Starting point is 00:22:20 One is because sports in and of itself has always been developed for men by men, right? That's who the ideal athlete was. That's who was allowed to participate from the time of the ancient Greeks and Romans. When scientists began to study athletics and, you know, exercise and thinking about how the body adapts and trains, they naturally, that's the population that they naturally looked to and wanted to study. The other piece of it is the scientific research process in and of itself. Scientists in labs are oftentimes when they're conducting experiments concerned with understanding a very specific, say, molecular mechanism or how a specific hormone works or
Starting point is 00:23:06 chemical reaction, right? They're trying to create almost a model to understand these complex, biological processes. So when you have something like a menstrual cycle where the hormones fluctuate up and down pretty unpredictably and not always on the same pattern, that complicates things. It throws a lot of noise into the data, which would mean that scientists would have to take the time and, frankly, money to account for a lot of these changes, right? So that hormonal fluctuation doesn't mess up their data, if you will. So in a lot of ways, it was just easier to not include women. And I think it's one of these oversights that, you know, we didn't really think about
Starting point is 00:23:47 the implications of what that might mean. We just assume that, you know, the findings will apply across the general population. In sports science research in general, there is this binary, men versus women. And I mean, that's not exclusive to science. That's happening, you know, throughout society at large, too. How can we study these physiological differences between bodies without, you know, reverting to this rigid way of thinking about sex and gender. Is there a way to do that, do you think? I think that's definitely one of the biggest challenges, both for sports and for science, because both of these fields are predicated on the binary. I think that it is a challenge that a lot of the scientists are currently grappling with because the tendency is to kind
Starting point is 00:24:37 have put men or male bodies into one bucket and women and female bodies into another bucket and kind of keep them separate. But I think what scientists are realizing more and more is that there actually is a lot of overlap, more so than we acknowledge or give credit to because we've studied men for so long. We've really only studied a very small sliver of the human population. Because a lot of the sports science studies, not only are they men, they tend to be pretty young, like college age men and pretty fit men. Really, if we expand, you know, the diversity of the population that we're studying. So that means including women. That also means including populations from non-Western countries, again, because sports science research tends to take place in a lot of
Starting point is 00:25:22 the westernized countries. We actually learn a lot more about the human population as a whole. So I think that's where we start, right? We have to be studying a more diverse population to be able to understand a lot of the nuances that happen across the board. This is Science Friday from WNYC Studios. If you're just joining us, I'm talking with Christine You, author of the book Up to Speed, The Groundbreaking Science of Women Athletes. You stress in your book that we should stop comparing women's athletic results against men's standings, because that continues to suggest that women are, you know, quote-unquote,
Starting point is 00:26:05 less than men and only worthy of accolades if they're living up to these male standards. What should we do instead? I think we should be looking at women's sports, women athletes, the women's game, as an entity in and of itself. Because sport has been created really with men in mind, women have constantly been forced to almost like force fit themselves, right, into this world that wasn't designed or made for them. So I think that being able to separate that out, consider the women's gain for what it is in and of itself.

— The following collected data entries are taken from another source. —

(* ===== verification/Promotion.v ===== *)
(** * Promotion of staged spans

    [promote_spans] of [apps/performance/promotion.py]: old rows of the staging table are
    written to chunk files per organization, date and hour and deleted from the table.
    Chunk writes, deletes from the database and chunk removals ask [fate] for their
    outcome; a failed write leaves no file. *)
From S2P Require Import Prelude PyStr PyValue PyDate IngestEvent Transactions Compaction.

(** ** Dates *)

(** [ts.strftime("%Y%m%d")] and [ts.strftime("%H")] of a UTC time in microseconds. *)
Definition date_str (ts : Z) : ustr := date_name (ts / ONE_DAY).
Definition hour_str (ts : Z) : ustr := digits 2 ((ts mod ONE_DAY) / ONE_HOUR).

Example date_str_leap : date_str (days_from_civil 2024 2 29 * ONE_DAY + 23 * ONE_HOUR) = u "20240229".
Proof. by_compute. Qed.

Definition BATCH_LIMIT_PER_ORG : Z := 100000.

(** [f"org_{org_id}"] *)
Definition org_name (org : Z) : ustr := u "org_" ++ str_of_Z org.

(** ** The run *)

Section promotion.
Context (fate : nat -> Outcome).
(** [f"chunk_{time.time_ns()}_{os.getpid()}.parquet"] at the [n]-th call. *)
Context (chunk_name : nat -> ustr).
(** The cutoff as a UUID and the range of accepted timestamps. *)
Context (cutoff_uuid min_ts max_ts : Z).

Record Promo := { p_staging : list SpanRow; p_raw : gmap ustr (OrgDir SpanRow); p_calls : nat }.

Abbreviation hour_key := (ustr * ustr)%type.

Definition is_garbage (r : SpanRow) : bool := (sr_timestamp r <? min_ts) || (max_ts <? sr_timestamp r).

(** [hour_groups.setdefault(key, []).append(row)] *)
Definition add_to_group (groups : adict hour_key (list SpanRow)) (r : SpanRow) : adict hour_key (list SpanRow) :=
  let key := (date_str (sr_timestamp r), hour_str (sr_timestamp r)) in
  aset key (default [] (aget key groups) ++ [r]) groups.

Definition hour_groups (rows : list SpanRow) : adict hour_key (list SpanRow) :=
  foldl add_to_group [] (filter (fun r => is_garbage r = false) rows).
Definition drop_uuids (rows : list SpanRow) : list Z := map sr_id (filter (fun r => is_garbage r = true) rows).
(* ===== verification/PartitionManager.v ===== *)
(** * Partitions by time

    [glitchtip/partition_manager.py]: UUIDv7 keys and their ranges, the SQL for a time
    partition with its hash children, the creation of missing partitions and the removal
    of old ones.  The PostgreSQL catalog is a map from range partitions to their
    children; random bits are arguments. *)
From S2P Require Import Prelude PyStr PyValue PyFloat PyDate.

(** ** UUIDv7 *)

(** [int(dt.timestamp() * 1000)], truncated towards zero. *)
Definition timestamp_ms (us : Z) : Z :=
  if us <? 0 then - (to_double (total_seconds (- us) * 1000) 1 / 2 ^ 80)
  else to_double (total_seconds us * 1000) 1 / 2 ^ 80.

(** The 128 bits: time, version 7, 12 random bits, variant 2, 62 random bits. *)
Definition uuid_int (ts rand_a rand_b : Z) : Z :=
  Z.lor (Z.lor (Z.lor (Z.lor (Z.shiftl ts 80) (Z.shiftl 7 76)) (Z.shiftl rand_a 64)) (Z.shiftl 2 62)) rand_b.

(** [UUID7Helper.from_datetime], [random_a] and [random_b] being the two and the eight
    bytes of [os.urandom]; [UUID(int=...)] refuses what is not a 128-bit number. *)
Definition from_datetime (us random_a random_b : Z) : res Z :=
  let u := uuid_int (timestamp_ms us) (Z.land random_a 4095) (Z.land random_b (2 ^ 62 - 1)) in
  if (0 <=? u) && (u <? 2 ^ 128) then Ok u else Raise ValueError.

(** [UUID.version], [None] when the variant is not that of RFC 4122. *)
Definition uuid_version (u : Z) : option Z :=
  if Z.testbit u 63 && negb (Z.testbit u 62) then Some (Z.land (Z.shiftr u 76) 15) else None.

(** [datetime.fromtimestamp(sec)] of a double in ticks, in microseconds. *)
Definition fromtimestamp (sec : Z) : Z :=
  let whole := sec / 2 ^ 80 in
  let frac := sec mod 2 ^ 80 in
  whole * 1000000 + round_even (to_double (frac * 1000000) 1) (2 ^ 80).

Definition extract_datetime (u : Z) : res Z :=
  if bool_decide (uuid_version u = Some 7) then Ok (fromtimestamp (to_double (Z.shiftr u 80 * 2 ^ 80) 1000))
  else Raise ValueError.

(** [_uuid7_for_timestamp] *)
Definition uuid7_for_timestamp (us : Z) (min_random : bool) : Z :=
  let ts := Z.max 0 (Z.min (timestamp_ms us) (Z.shiftl 1 48 - 1)) in
  if min_random then uuid_int ts 0 0 else uuid_int ts 4095 (2 ^ 62 - 1).

Definition get_range_for_date (start_date end_date : Z) : Z * Z :=
  (uuid7_for_timestamp start_date true, uuid7_for_timestamp end_date true).

(** ** Statements *)

Inductive KeyType := Uuid7 | Datetime.

Inductive Ddl :=
| CreateRange (name parent from to : ustr) (hash_column : option ustr)
| CreateHash (name parent : ustr) (modulus remainder : Z).

(** Lower-case hexadecimal with [w] digits. *)
Fixpoint hex (w : nat) (n : Z) : ustr :=
  match w with
  | O => []
  | S w => hex w (n / 16) ++ [let d := n mod 16 in if d <? 10 then 48 + d else 87 + d]
  end.

(** [str(uuid)] *)
Definition uuid_str (x : Z) : ustr :=
  hex 8 (Z.shiftr x 96) ++ u "-" ++ hex 4 (Z.shiftr x 80) ++ u "-" ++ hex 4 (Z.shiftr x 64)
  ++ u "-" ++ hex 4 (Z.shiftr x 48) ++ u "-" ++ hex 12 x.

(** [dt.isoformat()] in UTC. *)
Definition isoformat (us : Z) : ustr :=
  let '(y, m, d) := civil_from_days (us / ONE_DAY) in
  let rest := us mod ONE_DAY in
  let micro := rest mod 1000000 in
  digits 4 y ++ u "-" ++ digits 2 m ++ u "-" ++ digits 2 d ++ u "T" ++ digits 2 (rest / ONE_HOUR) ++ u ":"
  ++ digits 2 (rest / MINUTE mod 60) ++ u ":" ++ digits 2 (rest / 1000000 mod 60)
  ++ (if micro =? 0 then [] else u "." ++ digits 6 micro) ++ u "+00:00".

Definition quoted (s : ustr) : ustr := u "'" ++ s ++ u "'".

Definition child_name (partition_name : ustr) (i : Z) : ustr := partition_name ++ u "_h" ++ str_of_Z i.

Definition create_time_partition (parent_table partition_name : ustr) (start_date end_date hash_buckets : Z)
    (hash_column : ustr) (key_type : KeyType) : list Ddl :=
  let '(range_from, range_to) :=
    match key_type with
    | Uuid7 => let r := get_range_for_date start_date end_date in (quoted (uuid_str r.1), quoted (uuid_str r.2))
    | Datetime => (quoted (isoformat start_date), quoted (isoformat end_date))
    end in
  if 0 <? hash_buckets then
    CreateRange partition_name parent_table range_from range_to (Some hash_column)
    :: map (fun i => CreateHash (child_name partition_name (Z.of_nat i)) partition_name hash_buckets (Z.of_nat i))
         (seq 0 (Z.to_nat hash_buckets))
  else [CreateRange partition_name parent_table range_from range_to None].

Definition nl : ustr := [10].

(** The text of a statement. *)
Definition sql (d : Ddl) : ustr :=
  match d with
  | CreateRange name parent from to hash_column =>
      u "CREATE TABLE IF NOT EXISTS " ++ name ++ u " PARTITION OF " ++ parent ++ nl ++ u "FOR VALUES FROM (" ++ from
      ++ u ") TO (" ++ to ++ u ")"
      ++ match hash_column with Some c => nl ++ u "PARTITION BY HASH (" ++ c ++ u ");" | None => u ";" end
  | CreateHash name parent modulus remainder =>
      u "CREATE TABLE IF NOT EXISTS " ++ name ++ u " PARTITION OF " ++ parent ++ nl ++ u "FOR VALUES WITH (MODULUS "
      ++ str_of_Z modulus ++ u ", REMAINDER " ++ str_of_Z remainder ++ u ");"
  end.

Example sql_of_day :
  map sql (create_time_partition (u "t") (u "t_20250115") (days_from_civil 2025 1 15 * ONE_DAY)
             (days_from_civil 2025 1 16 * ONE_DAY) 1 (u "organization_id") Uuid7)
  = [u "CREATE TABLE IF NOT EXISTS t_20250115 PARTITION OF t" ++ nl
     ++ u "FOR VALUES FROM ('01946742-8400-7000-8000-000000000000') TO ('01946c68-e000-7000-8000-000000000000')" ++ nl
     ++ u "PARTITION BY HASH (organization_id);";
     u "CREATE TABLE IF NOT EXISTS t_20250115_h0 PARTITION OF t_20250115" ++ nl
     ++ u "FOR VALUES WITH (MODULUS 1, REMAINDER 0);"].
Proof. by_compute. Qed.

(** ** The catalog *)

(** A child of a range partition; [ch_hash] is the modulus and remainder its bounds
    show, [None] for a child that is not a hash partition. *)
Record Child := { ch_name : ustr; ch_hash : option (Z * Z) }.

(** The range partitions that exist, with their children. *)
Abbreviation catalog := (gmap ustr (list Child)).

(** Two hash partitions share keys. *)
Definition overlaps (m r m' r' : Z) : bool := (r - r') mod Z.gcd m m' =? 0.

(** PostgreSQL runs a statement. *)
Definition run_ddl (c : catalog) (d : Ddl) : res catalog :=
  match d with
  | CreateRange name _ _ _ _ => match c !! name with Some _ => Ok c | None => Ok (<[name := []]> c) end
  | CreateHash name parent m r =>
      match c !! parent with
      | None => Raise DataError
      | Some children =>
          if existsb (fun x => ustr_eqb (ch_name x) name) children then Ok c
          else if existsb (fun x => match ch_hash x with Some (m', r') => overlaps m r m' r' | None => true end) children
          then Raise DataError
          else Ok (<[parent := children ++ [{| ch_name := name; ch_hash := Some (m, r) |}]]> c)
      end
  end.

Fixpoint run_all (c : catalog) (ds : list Ddl) : res catalog :=
  match ds with
  | [] => Ok c
  | d :: rest => let* c := run_ddl c d in run_all c rest
  end.

(** [execute_partition_creation]: the number of executed statements comes second. *)
Definition execute_partition_creation (c : catalog) (parent_table partition_name : ustr) (start_date end_date hash_buckets : Z)
    (hash_column : ustr) (key_type : KeyType) : res (catalog * Z) :=
  let existing := c !! partition_name in
  let existing_children := match existing with Some l => if 0 <? hash_buckets then l else [] | None => [] end in
  let moduli := remove_dups (omap (fun x => fst <$> ch_hash x) existing_children) in
  let create :=
    let sqls := create_time_partition parent_table partition_name start_date end_date hash_buckets hash_column key_type in
    let to_execute :=
      match existing with
      | None => sqls
      | Some _ =>
          if 0 <? hash_buckets
          then map snd (filter (fun id : nat * Ddl => child_name partition_name (Z.of_nat id.1) ∉ map ch_name existing_children)
                 (imap pair (tail sqls)))
          else []
      end in
    match to_execute with
    | [] => Ok (c, 0)
    | _ => let* c := run_all c to_execute in Ok (c, len to_execute)
    end in
  match existing_children, moduli with
  | [], _ => create
  | _, [m] => if m =? hash_buckets then create else Ok (c, 0)
  | _, _ => Ok (c, 0)
  end.

(** ** A range of dates *)

(** The ranges of the [while] loop, with fuel. *)
Fixpoint date_ranges (fuel : nat) (current end_date interval : Z) : list (Z * Z) :=
  match fuel with
  | O => []
  | S fuel =>
      if current <? end_date then
        let next := if end_date <? current + interval then end_date else current + interval in
        (current, next) :: date_ranges fuel next end_date interval
      else []
  end.

(** Enough fuel for a positive interval. *)
Definition rounds (start_date end_date interval : Z) : nat := S (Z.to_nat ((end_date - start_date) / interval)).

(** The table of the range that starts at [t]. *)
Definition partition_name (parent_table : ustr) (t : Z) : ustr := parent_table ++ u "_" ++ date_name (t / ONE_DAY).

(** One pass over the ranges; what was created before an error stays. *)
Fixpoint create_ranges (c : catalog) (count : Z) (parent_table : ustr) (hash_buckets : Z) (hash_column : ustr)
    (key_type : KeyType) (ranges : list (Z * Z)) : catalog * res Z :=
  match ranges with
  | [] => (c, Ok count)
  | (current, next) :: rest =>
      match execute_partition_creation c parent_table (partition_name parent_table current) current next hash_buckets
              hash_column key_type with
      | Ok (c', executed) =>
          create_ranges c' (if executed =? 0 then count else count + 1) parent_table hash_buckets hash_column key_type rest
      | Raise e => (c, Raise e)
      end
  end.

(** [create_partitions_for_date_range] with the interval in microseconds. *)
Definition create_partitions_for_date_range (c : catalog) (parent_table : ustr) (start_date end_date interval hash_buckets : Z)
    (hash_column : ustr) (key_type : KeyType) : catalog * res Z :=
  create_ranges c 0 parent_table hash_buckets hash_column key_type
    (date_ranges (rounds start_date end_date interval) start_date end_date interval).

(** ** Old partitions *)

(** The date of a name that matches [.*_(\d{8})$]. *)
Definition date_suffix (name : ustr) : option ustr :=
  let d := drop (length name - 8) name in
  let rest := take (length name - 8) name in
  if (9 <=? len name) && forallb is_digit d && endswith (u "_") rest then Some d else None.

(** [partition_end < threshold_date], days compared; [date + timedelta] raises past
    9999-12-31, which the handler of [ValueError] does not catch. *)
Definition is_old (today max_days interval_days : Z) (name : ustr) : res bool :=
  match date_suffix name with
  | Some d =>
      match parse_date d with
      | Some start =>
          let partition_end := start / ONE_DAY + interval_days in
          if days_from_civil 9999 12 31 <? partition_end then Raise OverflowError
          else Ok (partition_end <? today - max_days)
      | None => Ok false
      end
  | None => Ok false
  end.

(** [drop_old_partitions]: DROP TABLE of each old partition of the listed ones. *)
Fixpoint drop_old_partitions (today max_days interval_days : Z) (partitions : list ustr) (dropped_count : Z) (c : catalog)
    : catalog * res Z :=
  match partitions with
  | [] => (c, Ok dropped_count)
  | name :: rest =>
      match is_old today max_days interval_days name with
      | Ok true => drop_old_partitions today max_days interval_days rest (dropped_count + 1) (delete name c)
      | Ok false => drop_old_partitions today max_days interval_days rest dropped_count c
      | Raise e => (c, Raise e)
      end
  end.

(** ** Milliseconds of a time *)

(** The times the bounds below cover: until 2106. *)
Definition time_ok (us : Z) : Prop := 0 <= us < 2 ^ 32 * 1000000.

(** The double of [dt.timestamp() * 1000] is within 0.001 ms of the time. *)
Lemma timestamp_ms_error us :
  time_ok us ->
  Z.abs (to_double (total_seconds us * 1000) 1 * 1000000 - us * 1000 * 2 ^ 80) <= 1000000 * (2 ^ 69 + 1000 * 2 ^ 58).
Proof.
  intros [H0 H1]. unfold total_seconds. pose proof (to_double_error (us * 2 ^ 80) 1000000 ltac:(lia)) as E1.
  assert (us * 2 ^ 80 < 1000000 * 2 ^ (111 + 1)) as Hb by (change (2 ^ (111 + 1)) with (2 ^ 32 * 2 ^ 80); lia).
  pose proof (spacing_le (us * 2 ^ 80) 1000000 111 ltac:(lia) ltac:(lia) ltac:(lia) Hb) as S1.
  change (2 ^ (111 - 52)) with (2 ^ 59) in S1.
  pose proof (to_double_nonneg (us * 2 ^ 80) 1000000 ltac:(lia) ltac:(lia)) as N1.
  set (sec := to_double (us * 2 ^ 80) 1000000) in *. set (s1 := spacing (us * 2 ^ 80) 1000000) in *.
  pose proof (to_double_error (sec * 1000) 1 ltac:(lia)) as E2.
  assert (sec * 1000 < 1 * 2 ^ (122 + 1)) as Hb2 by (change (2 ^ (122 + 1)) with (2 ^ 123); lia).
  pose proof (spacing_le (sec * 1000) 1 122 ltac:(lia) ltac:(lia) ltac:(lia) Hb2) as S2.
  change (2 ^ (122 - 52)) with (2 ^ 70) in S2.
  set (ms := to_double (sec * 1000) 1) in *. set (s2 := spacing (sec * 1000) 1) in *. lia.
Qed.

Lemma timestamp_ms_bounds us : time_ok us -> us / 1000 - 1 <= timestamp_ms us <= us / 1000
  /\ (us mod 1000 <> 0 -> timestamp_ms us = us / 1000).
Proof.
  intros Hok. pose proof (timestamp_ms_error us Hok) as He. destruct Hok as [H0 _]. unfold timestamp_ms.
  destruct (us <? 0) eqn:E; [lia|]. clear E. set (ms := to_double _ 1) in *.
  pose proof (Z.div_mod us 1000 ltac:(lia)) as Eu. pose proof (Z.mod_pos_bound us 1000 ltac:(lia)) as Bu.
  pose proof (Z.div_mod ms (2 ^ 80) ltac:(lia)) as Em. pose proof (Z.mod_pos_bound ms (2 ^ 80) ltac:(lia)) as Bm.
  set (q := us / 1000) in *. set (r := us mod 1000) in *. set (m := ms / 2 ^ 80) in *. set (f := ms mod 2 ^ 80) in *.
  split; [split|]; intros; lia.
Qed.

Starting point is 00:26:43 It gives women an opportunity to perform and to succeed and really see what's possible without the weight of all of that expectations of what men have done in the past. I feel like that's not fair because the path that women might take might be the same as men, right? The trajectory of women's sports and performance might be the same as men, but it could be really different. We just have never given women the opportunity to explore, you know, which path makes the most sense. And there are some sports where women actually show an advantage, like in ultra long distance running, right? Yeah. So these ultra events, running events that are longer than a traditional marathon, which is 26.2 miles. You know, these folks are out there running 50 miles, 100 miles, 200 miles, you know, multiple days at a time. You have ultra-distance cycling events too and marathon swimming events.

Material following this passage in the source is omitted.